A fellow student of bubbles, Jeremy Grantham at Grantham, Mayo, Van Otterloo and Co. (GMO) has collected data on over 330 bubbles in his historical studies. He points out in a recent research piece “Time to Wake Up: Days of Abundant Resources and Falling Prices are Over Forever”, that one of the key difficulties is distinguishing when a bubble is indeed occurring, and when there actually is a paradigm shift. When is this time really different?
During a typical bubble, an asset appreciates several hundred to several thousand per cent in a short period of time and then it comes all the way back where it started and even below in many cases. If you just buy and hold, you end with no gain at the best case scenario. But what happens, if you apply a simple trend following strategy, which always involves an entry and exit plan based on some derivative of price. In his research, Faber uses 10-month simple moving average as a benchmark.
Our research demonstrates that a trendfollowing approach improved returns in every bubble (except one) and reduced volatility and drawdown in all twelve of them.

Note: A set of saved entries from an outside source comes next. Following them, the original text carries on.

(** ** A successful compilation, step by step *)

Lemma compile_parsed_Ok e doc c :
  compile_parsed e doc = Ok c ↔
  ∃ net plan creds,
    wf_doc doc ∧ doc_network doc = Some net ∧ sha256 net = network_id e ∧
    too_large doc = false ∧ compile doc (zeros 32) = Ok plan ∧
    Forall2 (λ lr r, to_compiled lr = Ok r) (plan_rules plan) (cd_rules c) ∧
    (slen (canonical_json doc) ≤ MAX_DOC_CANONICAL_BYTES)%N ∧
    match doc_recovery doc with
    | Some r => ∃ rc, to_compiled_recovery r = Ok rc ∧ cd_recovery c = [rc]
    | None => cd_recovery c = []
    end ∧
    canonical_credentials (doc_signers doc) = Ok creds ∧
    Forall2 (λ k f, credential_fingerprint k = Ok f) creds (cd_fingerprints c) ∧
    cd_canonical c = canonical_json doc ∧ cd_doc_hash c = sha256 (canonical_json doc).
Proof.
  unfold compile_parsed. rewrite rbind_Ok. split.
  - intros (u & Hv%map_err_Ok & E). destruct u. apply validate_Ok in Hv.
    apply rbind_Ok in E as (net & Hn%ok_or_Ok & E).
    apply rbind_Ok in E as (u & Hid%refuse_if_Ok & E).
    apply rbind_Ok in E as (u' & Hl%refuse_if_Ok & E).
    apply rbind_Ok in E as (plan & Hp%map_err_Ok & E).
    apply rbind_Ok in E as (rules & Hr%mapM_result_Ok & E).
    apply rbind_Ok in E as (u'' & Hc%refuse_if_Ok & E).
    apply rbind_Ok in E as (rec & Hrec & E).
    apply rbind_Ok in E as (creds & Hcr & E). apply rbind_Ok in E as (fs & Hfs & [= <-]).
    exists net, plan, creds. apply negb_false_iff, String.eqb_eq in Hid. apply N.ltb_ge in Hc.
    unfold fingerprints in Hfs. apply mapM_result_Ok in Hfs. simpl. split_and!; try done.
    + destruct (doc_recovery doc) as [r|]; [|by injection Hrec].
      apply rbind_Ok in Hrec as (rc & Hrc & [= <-]). by exists rc.
    + eapply Forall2_impl; [exact Hfs|]. intros k f Hk. by apply map_err_Ok in Hk.
  - intros (net & plan & creds & Hv & Hn & Hid & Hl & Hp & Hr & Hc & Hrec & Hcr & Hfs & Hca & Hh).
    exists tt. split; [by apply map_err_Ok, validate_Ok|]. rewrite Hn. simpl.
    rewrite Hid, String.eqb_refl, Hl. simpl. rewrite Hp. simpl.
    apply mapM_result_Ok in Hr. rewrite Hr. simpl.
    destruct (N.ltb_spec MAX_DOC_CANONICAL_BYTES (slen (canonical_json doc))); [lia|]. simpl.
    rewrite Hcr. simpl.
    assert (fingerprints creds = Ok (cd_fingerprints c)) as Hf.
    { apply mapM_result_Ok. eapply Forall2_impl; [exact Hfs|]. intros k f Hk. by apply map_err_Ok. }
    destruct (doc_recovery doc) as [r|].
    + destruct Hrec as (rc & -> & Hrec). simpl. rewrite Hf. simpl. rewrite <- Hh, <- Hca, <- Hrec.
      by destruct c.
    + simpl. rewrite Hf. simpl. rewrite <- Hh, <- Hca, <- Hrec. by destruct c.
Qed.

Lemma parse_Ok j doc :
  parse j = Ok doc ↔ utf8_valid j = true ∧ from_json j = Ok doc.
Proof.
  unfold parse. rewrite rbind_Ok. setoid_rewrite refuse_if_Ok. setoid_rewrite map_err_Ok.
  rewrite <- negb_false_iff. naive_solver.
Qed.

Lemma compile_doc_Ok e j c :
  compile_doc e j = Ok c ↔ ∃ doc, parse j = Ok doc ∧ compile_parsed e doc = Ok c.
Proof. apply rbind_Ok. Qed.

(** The environment matters only through the network. *)
Lemma compile_parsed_network e e' doc :
  network_id e = network_id e' → compile_parsed e doc = compile_parsed e' doc.
Proof. intros He. unfold compile_parsed. by rewrite He. Qed.

(** ** The hash determines the document *)

Lemma compile_doc_determined `{!LexerStrings}
    (collision_free : ∀ x y : bytes, sha256 x = sha256 y → x = y) e e' j j' c c' :
  network_id e = network_id e' →
  compile_doc e j = Ok c → compile_doc e' j' = Ok c' → cd_doc_hash c = cd_doc_hash c' → c = c'.
Proof.
  intros He (doc & [_ Hj]%parse_Ok & Hc)%compile_doc_Ok (doc' & [_ Hj']%parse_Ok & Hc')%compile_doc_Ok.
  apply from_json_ok in Hj as [Hok%cv_ok_nums _], Hj' as [Hok'%cv_ok_nums _].
  pose proof (proj1 (compile_parsed_Ok _ _ _) Hc) as (? & ? & ? & _ & _ & _ & _ & _ & _ & _ & _ & _ & _ & _ & ->).
  pose proof (proj1 (compile_parsed_Ok _ _ _) Hc') as (? & ? & ? & _ & _ & _ & _ & _ & _ & _ & _ & _ & _ & _ & ->).
  intros Hh%collision_free. apply (codec_write_inj doc_from_value doc_to_cv) in Hh as <-; [|done..].
  rewrite (compile_parsed_network e e' doc He), Hc' in Hc. by injection Hc.
Qed.

(** ** Derived targets are Rust values *)

Definition method_ok (m : SignerMethod) : bool :=
  match m with
  | External verifier key => utf8_valid verifier && utf8_valid key
  | Delegated address => utf8_valid address
  end.

Lemma signer_cv_ok s :
  cv_ok (signer_to_cv s) = utf8_valid (signer_id s) && method_ok (signer_method s).
Proof.
  unfold signer_to_cv. destruct (signer_method s); simpl; by rewrite !andb_true_r.
Qed.

Lemma push_opt_cv_ok {A} k (f : A → Cv) o :
  forallb (λ kv, cv_ok kv.2) (push_opt k f o) = true ↔ ∀ x, o = Some x → cv_ok (f x) = true.
Proof. destruct o; simpl; rewrite ?andb_true_r; naive_solver. Qed.

Lemma doc_cv_ok d :
  cv_ok (doc_to_cv d) = true ↔
  (doc_version d ≤ U32_MAX)%N ∧ (∀ n, doc_network d = Some n → utf8_valid n = true) ∧
  (∀ s, s ∈ doc_signers d → utf8_valid (signer_id s) = true ∧ method_ok (signer_method s) = true) ∧
  (∀ r, r ∈ doc_rules d → cv_ok (rule_to_cv r) = true) ∧
  ∀ r, doc_recovery d = Some r → cv_ok (recovery_to_cv r) = true.
Proof.
  unfold doc_to_cv. cbn [cv_ok]. rewrite !forallb_app, !andb_true_iff, !push_opt_cv_ok.
  cbn [forallb snd cv_ok]. rewrite !andb_true_iff, !forallb_forall, N.leb_le.
  assert (Hm : ∀ {A} (f : A → Cv) l, (∀ x, In x (map f l) → cv_ok x = true) ↔
    ∀ y, y ∈ l → cv_ok (f y) = true).
  { intros A f l. split.
    - intros Hl y Hy. apply Hl, in_map, list_elem_of_In, Hy.
    - intros Hl x (y & <- & Hy)%in_map_iff. by apply Hl, list_elem_of_In. }
  rewrite !Hm. setoid_rewrite signer_cv_ok. setoid_rewrite andb_true_iff. naive_solver.
Qed.

Lemma replace_method_all (P : SignerDecl → Prop) id m l old l' :
  replace_method id m l = Some (old, l') →
  (∀ s, s ∈ l → P s) → (∀ i m', P {| signer_id := i; signer_method := m' |} →
    P {| signer_id := i; signer_method := m |}) →
  ∀ s, s ∈ l' → P s.
Proof.
  revert l'. induction l as [|s l IH]; intros l' E Hl Hm; [done|]. cbn [replace_method] in E.
  destruct (String.eqb (signer_id s) id).
  - injection E as <- <-. intros x [->|Hx]%elem_of_cons; [|apply Hl; by right].
    apply (Hm _ (signer_method s)). destruct s. apply Hl. left.
  - destruct (replace_method id m l) as [[o l1]|]; [|done]. injection E as <- <-.
    intros x [->|Hx]%elem_of_cons; [apply Hl; left|]. eapply IH; [done| |done|done].
    intros y Hy. apply Hl. by right.
Qed.

Lemma apply_replacements_ok rp rs l l' :
  apply_replacements rp rs l = Ok l' →
  (∀ r, r ∈ rs → method_ok (repl_method r) = true) →
  (∀ s, s ∈ l → utf8_valid (signer_id s) = true ∧ method_ok (signer_method s) = true) →
  ∀ s, s ∈ l' → utf8_valid (signer_id s) = true ∧ method_ok (signer_method s) = true.
Proof.
  revert l. induction rs as [|r rs IH]; intros l E Hr Hl; cbn [apply_replacements] in E.
  - by injection E as <-.
  - apply rbind_Ok in E as (? & _ & E). apply rbind_Ok in E as ([old l1] & E1%ok_or_Ok & E).
    apply rbind_Ok in E as (? & _ & E). eapply IH; [exact E| |].
    + intros q Hq. apply Hr. by right.
    + eapply replace_method_all; [exact E1|exact Hl|]. simpl. intros i m' [? _]. split; [done|].
      apply Hr. left.
Qed.

Definition rotation_ok (rot : option ZkRotation) : Prop :=
  ∀ z, rot = Some z → utf8_valid (rot_enrollment_id z) = true ∧ utf8_valid (rot_commitment z) = true.

Lemma rotated_cv_ok r rot m :
  rotate_mode (mode r) rot = Ok m → rotation_ok rot →
  cv_ok (recovery_to_cv r) = true → cv_ok (recovery_to_cv (with_mode r m)) = true.
Proof.
  intros Hm Hrot. unfold recovery_to_cv. cbn [cv_ok]. rewrite !forallb_app, !andb_true_iff.
  intros (Hh & Hb & Ht). split_and!; [|done..]. cbn [forallb snd with_mode profile mode controller] in *.
  rewrite !andb_true_iff in *. destruct Hh as (Hp & Hmode & Hc & _). split_and!; try done.
  destruct (mode r) as [g|z|g z], rot as [q|]; try discriminate Hm; injection Hm as <-.
  - done.
  - destruct (Hrot q eq_refl) as [H1 H2]. revert Hmode. simpl. rewrite H1, H2.
    rewrite !andb_true_iff. naive_solver.
  - destruct (Hrot q eq_refl) as [H1 H2]. revert Hmode. simpl. rewrite H1, H2.
    rewrite !andb_true_iff. naive_solver.
Qed.

(** The [hex] crate writes ASCII digits. *)
Class HexEncode : Prop := hex_encode_utf8 b : utf8_valid (hex_encode b) = true.
Context {HE : HexEncode} {LS : LexerStrings}.

Lemma declared_ok r : method_ok (repl_method (declared_replacement r)) = true.
Proof.
  unfold declared_replacement, to_signer_method. simpl.
  destruct (rp_credential r); simpl; by rewrite ?to_std_string_utf8, ?hex_encode_utf8.
Qed.

Lemma zk_rotation_ok l rot : zk_rotation l = Ok rot → rotation_ok rot.
Proof.
  unfold zk_rotation. destruct l as [|z [|]]; intros [= <-] q Hq; [done|].
  injection Hq as <-. simpl. by rewrite !hex_encode_utf8.
Qed.

Lemma derived_cv_ok source current action rs rot target :
  RecoveryDoc.derive_target source current action rs rot = Ok target →
  (∀ r, r ∈ rs → method_ok (repl_method r) = true) → rotation_ok rot →
  cv_ok (doc_to_cv source) = true → cv_ok (doc_to_cv current) = true →
  cv_ok (doc_to_cv target) = true.
Proof.
  unfold RecoveryDoc.derive_target. rewrite !doc_cv_ok.
  intros (rec & Hrec%ok_or_Ok & E)%rbind_Ok Hrs Hrot (Hv & Hn & Hs & Hru & _) (_ & _ & _ & _ & Hcr).
  apply rbind_Ok in E as (? & _ & E). apply rbind_Ok in E as (? & _ & E).
  apply rbind_Ok in E as (signers & Hsg & E). apply rbind_Ok in E as (m & Hm & [= <-]). simpl.
  split_and!; try done.
  - by eapply apply_replacements_ok.
  - intros r [= <-]. eapply rotated_cv_ok; eauto.
Qed.

(** The bytes of a target compile to the target. *)
Lemma derive_target_Ok e sj cj action rs t :
  derive_target e sj cj action rs = Ok t →
  ∃ act source current rot target compiled,
    parse sj = Ok source ∧ parse cj = Ok current ∧
    RecoveryDoc.derive_target source current act (declared_replacement <$> rset_signers rs) rot
      = Ok target ∧ zk_rotation (rset_zk_enrollment rs) = Ok rot ∧
    match action with
    | Action_LostKey => act = LostKey
    | Action_Compromise => act = Compromise
    | _ => False
    end ∧
    compile_parsed e target = Ok compiled ∧ admin_survives (cd_rules compiled) = true ∧
    (∃ r, head (cd_recovery compiled) = Some r ∧ cf_config_hash r = dt_config_hash t) ∧
    canonical_credentials
      (filter (λ s, existsb (λ r, String.eqb (repl_signer_id r) (signer_id s))
                      (declared_replacement <$> rset_signers rs) = true) (doc_signers source))
      = Ok (dt_replaced t) ∧
    dt_canonical t = cd_canonical compiled ∧ dt_doc_hash t = cd_doc_hash compiled ∧
    dt_fingerprints t = cd_fingerprints compiled.
Proof.
  unfold derive_target. intros (act & Hact & E)%rbind_Ok.
  apply rbind_Ok in E as (source & Hs & E). apply rbind_Ok in E as (current & Hc & E).
  apply rbind_Ok in E as (rot & Hrot & E). apply rbind_Ok in E as (target & Ht%map_err_Ok & E).
  apply rbind_Ok in E as (compiled & Hcp & E). apply rbind_Ok in E as (? & Ha%refuse_if_Ok & E).
  apply rbind_Ok in E as (h & Hh%ok_or_Ok & E). apply rbind_Ok in E as (replaced & Hrp & [= <-]).
  exists act, source, current, rot, target, compiled. apply negb_false_iff in Ha.
  apply fmap_Some in Hh as (r & Hr & ->). simpl. split_and!; eauto.
  by destruct action; simplify_eq.
Qed.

There are different derivatives of price that could be used as a trailing stop in trend following – Average True Range, Trend lines, Simple and Exponential Moving Averages. The purpose of a trailing stop is to keep you long enough in a trade, so it could make a difference in your overall performance and also to protect your gains after the trend inevitably ends.
The subject of figuring out where to add to a position and where to take partial profits is way more nuanced and I am not going to elaborate on it here.
Price is not the only entry criteria I use, but price is the only exit criteria I respect.